Why should we bother to consider material culture seriously? What makes it distinctive? Historians and other social scientists have long argued that words, rather than things, are better resources for understanding human behavior in the past. But now material culture is regarded as a distinctive type of empirical data. Serious students of material culture never ignore extant, documentary or statistical data that are relevant to their investigation. Material culture research invariably involves work with both words and things of the past. Nevertheless several evidential characteristics—data precedence, temporal tenacity, three-dimensionality, and wider representativeness—are often more prominent in physical evidence than documentary sources.

Material culture is one segment of culture, perhaps the largest segment of it. It embraces only those human expressions that concern things we make. Again, it implies a conscious pursuit of knowledge to transform natural resources into cultural artifacts.

Human beings were making things long before they were speaking or writing about their activity. Material culture then predates verbal culture by several thousand years, since toolmaking, almost universal in all cultures, preceded the invention of writing in practically all of them. Material culture is, therefore, humankind';s oldest legacy of cultural expression. In fact, it is the oldest manifestation of our humanness.

For prehistory, which is immensely longer than history, we are entirely dependent on material culture. Human history based on written records goes back approximately six thousand years. Yet, for most of these centuries, the records consist largely of artifacts. To tell full human history, archaeologists are able to extend the human saga by additional fifty thousand years through their analysis of material culture.

In the absence of written records or adequate documentary evidence for any place or period material culture is our best tool for gaining an insight into human activity. Historians normally mark broad stages of the history of mankind by reference to the kind of objects made. Thus the four Ages of Stone, Copper, Bronze and Iron are used to illustrate the progress of material civilization. The Age of Stone falls into three periods: the Paleolithic period (also called the Old Stone Age), the Mesolithic period (also called the Middle Stone Age), and the Neolithic period (also called the New Stone Age). These three stages were first applied to the prehistory of Europe. The Age of Copper, the Age of Bronze, and the Age of Iron represent Copper Age culture, Bronze Age culture, and Iron Age culture respectively. The culture of the transitional period in which both stone and copper were used is known as Chalcolithic culture.
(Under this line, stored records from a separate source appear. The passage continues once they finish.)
(** * papr: timestamp normalisation, set-on-insert clean-up, projections

    A shallow embedding of [src/utils.ts]:
    - [timestampUpdateFilter], [timestampBulkWriteOperation] and
      [cleanSetOnInsert] are translated function by function over a small
      fragment of JavaScript values;
    - [ProjectionType] is translated as a function on record shapes.

    JavaScript objects are finite maps from property names to values
    ([gmap string value]): equality of maps is equality of contents, which is
    the "value-identical" (deep equality) of the specification. *)

From Stdlib Require Import Ascii.
From stdpp Require Import gmap strings list fin_maps pretty.

Set Warnings "-register-all".
Local Open Scope string_scope.

(** ** The fragment of JavaScript used by [utils.ts] *)

Module JS.

(** Values.  Numbers are the integral ones (no fraction, no [NaN]); a string
    is a sequence of code units below 256; a [VDate] carries its epoch
    milliseconds; objects are plain objects (prototype [Object.prototype]);
    arrays have no holes. *)
Inductive value : Type :=
  | VUndefined
  | VNull
  | VBool (b : bool)
  | VNum (n : Z)
  | VStr (s : string)
  | VDate (ms : Z)
  | VObj (o : gmap string value)
  | VArr (a : list value).

(** [ToBoolean]: [undefined], [null], [false], [0] and [''] are falsy, every
    object (also a [Date], an empty object, an empty array) is truthy. *)
Definition truthy (v : value) : bool :=
  match v with
  | VUndefined | VNull => false
  | VBool b => b
  | VNum n => negb (n =? 0)%Z
  | VStr s => negb (String.eqb s "")
  | VDate _ | VObj _ | VArr _ => true
  end.

Definition nullish (v : value) : bool :=
  match v with
  | VUndefined | VNull => true
  | _ => false
  end.

(** [Array.isArray(v)]. *)
Definition isArray (v : value) : bool :=
  match v with
  | VArr _ => true
  | _ => false
  end.

(** The index properties ["0"], ["1"], ... of an array or of a string. *)
Definition indexed (l : list value) : gmap string value :=
  list_to_map (imap (fun (i : nat) (v : value) => (pretty i, v)) l).

Fixpoint chars (s : string) : list value :=
  match s with
  | EmptyString => []
  | String c rest => VStr (String c "") :: chars rest
  end.

(** The own enumerable string-keyed properties of a value: what an object
    spread [{...v}] copies.  Spreading [undefined], [null], a boolean, a
    number or a [Date] copies nothing. *)
Definition own_props (v : value) : gmap string value :=
  match v with
  | VObj o => o
  | VArr a => indexed a
  | VStr s => indexed (chars s)
  | _ => ∅
  end.

(** One spread element of an object literal: [{ ...acc, ...v }].  Later
    properties overwrite earlier ones. *)
Definition spread (v : value) (acc : gmap string value) : gmap string value :=
  own_props v ∪ acc.

(** [c && v] where [c] is a boolean: the literal [v] or [false]. *)
Definition guard (c : bool) (v : value) : value :=
  if c then v else VBool false.

(** [o.k] on an object held as a map: [undefined] when absent. *)
Definition prop (o : gmap string value) (k : string) : value :=
  default VUndefined (o !! k).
Archaeologically and historically speaking, material culture is the most ancient of time';s shapes; it is also a tangible form of a past time extant in present time. We can no longer hear a song in the voice of Lalan Shah, but we can decipher a tenth-century copperplate or appreciate the workmanship of a nineteenth-century ivory mat. Tenaciously durable, if not indestructible, numerous artifacts that have come down to us from the past afford researchers a wide range of data that enable them to explore human behavior and achievements over a much wider arch of cultural change than do written records alone.

The durability of material culture evidence, however, should not be exaggerated. All artifacts, sooner or later, wear out, break down, are damaged beyond repair, and are destroyed or lost. This process occurs even when artifacts are preserved in museums and other cultural repositories. Despite the fact that wood rots, metal corrodes, stone dwindles, and paper disintegrates, material culture enjoys an exceptional longevity among the other remains of the human past.

Objects pertaining to material culture have a remarkably high degree of evidential value and a relatively low incidence of intentional deception when interpreted in terms of veracity or compared with other historical data. Anthropologist William Rathje regards this aspect of material culture as providing anthropologists, archaeologists, historians and other scholars with information that is usually authentic, often irrefutable, quantifiable, investigational, and largely independent of the preconceived notions of traditional interpretive techniques. Consequently physical objects are viewed as far less biased records of human activity in that they usually survive not as predisposed texts or prejudiced condensations of events but often as events themselves.

Occasionally an object, although itself destroyed, survives in another form to help the archaeologist interpret the past. For example, even though the wooden members of a structure have rotted away, they have left patterns of disconnected dots or molds in the ground, allowing archaeologists and architectural historians to decipher important information about the non-existent structure of which the patterns are but a trace. In fact, because of the tenacity of material culture data, archaeologists are capable of extracting much information about a temple or a vihara merely from its ruins.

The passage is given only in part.